In a statement this Monday, the institution explained that experts from the Prehistoric Studies and Research Seminar (SERP) have analyzed remains of 36 dogs from the Bronze Age and the First Iron Age found at the Can Roqueta site in Sabadell (Barcelona) and have published their findings in the ‘Journal World Prehistory’.
They have discovered that, although humans already conditioned canine feeding since the Neolithic Age, with the introduction of cereals and legumes, 3,500 years ago they added millet, a cereal introduced in the middle of the Bronze Age in the northeast of the Iberian Peninsula and that supposed an important change in the economy of the human populations.
Millet allowed a more intense agricultural exploitation throughout the year and was a more digestive food source than traditionally grown gluten-containing grains.
The majority of the dogs found in Can Roqueta, therefore, were fed by the human community in a mixed way: the diet consisted of cereals with gluten and legumes that were surely transformed into flour, mixed with water and combined with proteins of animal origin.

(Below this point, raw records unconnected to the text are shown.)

Lemma syncDnsSplitTunnelIps_ok g0 h0 :
  stateOk g0 →
  triple (λ g h, g = g0 ∧ historyOk g0 h ∧ onlyAdded h0 h) (syncDnsSplitTunnelIps (ips g0)) (λ _, grown g0 h0).
Proof.
  intros Hg0. unfold syncDnsSplitTunnelIps. apply triple_get_known.
  eapply triple_bind; [by apply addAll_ok|]. intros added. rewrite removeStale_none; [cbn [bind]|].
  2:{ apply Forall_forall. intros ip Hip%elem_of_elements. by apply Hg0. }
  apply triple_known. intros [HA Hs].
  eapply (triple_bind _ _ _ (λ _ g h, g = learn added g0 ∧ historyOk (learn added g0) h ∧ onlyAdded h0 h ∧
                                      served (learn added g0) h)).
  { destruct (negb _ && _); [|by apply triple_ret].
    eapply triple_bind; [apply ask_served; [done|by intros ? [= <-]]|]. intros ?. by apply triple_ret. }
  intros _. cbn. apply triple_ret. intros g h (-> & Hh & Ha & Hv). split_and!; [by exists added|done..].
Qed.

Lemma scheduleDnsSplitTunnelLeaseTimer_ok g0 h0 now :
  triple (grown g0 h0) (scheduleDnsSplitTunnelLeaseTimer now) (λ _, grown g0 h0).
Proof.
  apply triple_get. intros g1.
  assert (∀ c : routerCall, otherCall c = true → (∀ l, c ≠ AddAllowedRange l) →
    triple (λ g h, g = g1 ∧ grown g0 h0 g h) (ask c) (λ _, grown g0 h0)) as Hask.
  { intros c Hc Hn. apply triple_request. intros g h x (-> & Hl & Hs & Hh & Ha & Hv). split_and!; [done..| | |].
    - apply historyOk_other; [done|by intros l ?; destruct (Hn l)|done].
    - apply onlyAdded_snoc; [by apply noDelete_other|done].
    - by apply served_app. }
  destruct (nextExpiry _ _); by apply Hask.
Qed.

Researchers have also distinguished among Can Roqueta dogs some specimens with a carnivorous diet and others with a markedly vegetarian diet, which raises a “diversification of the functionality of the dog” from El Hierro Age.
There is also a morphological variation: very large dog specimens are beginning to be registered, possibly the result of hybridization with wolves, and others more graceful and small, because the need arose for dogs to watch over animals such as goats or sheep.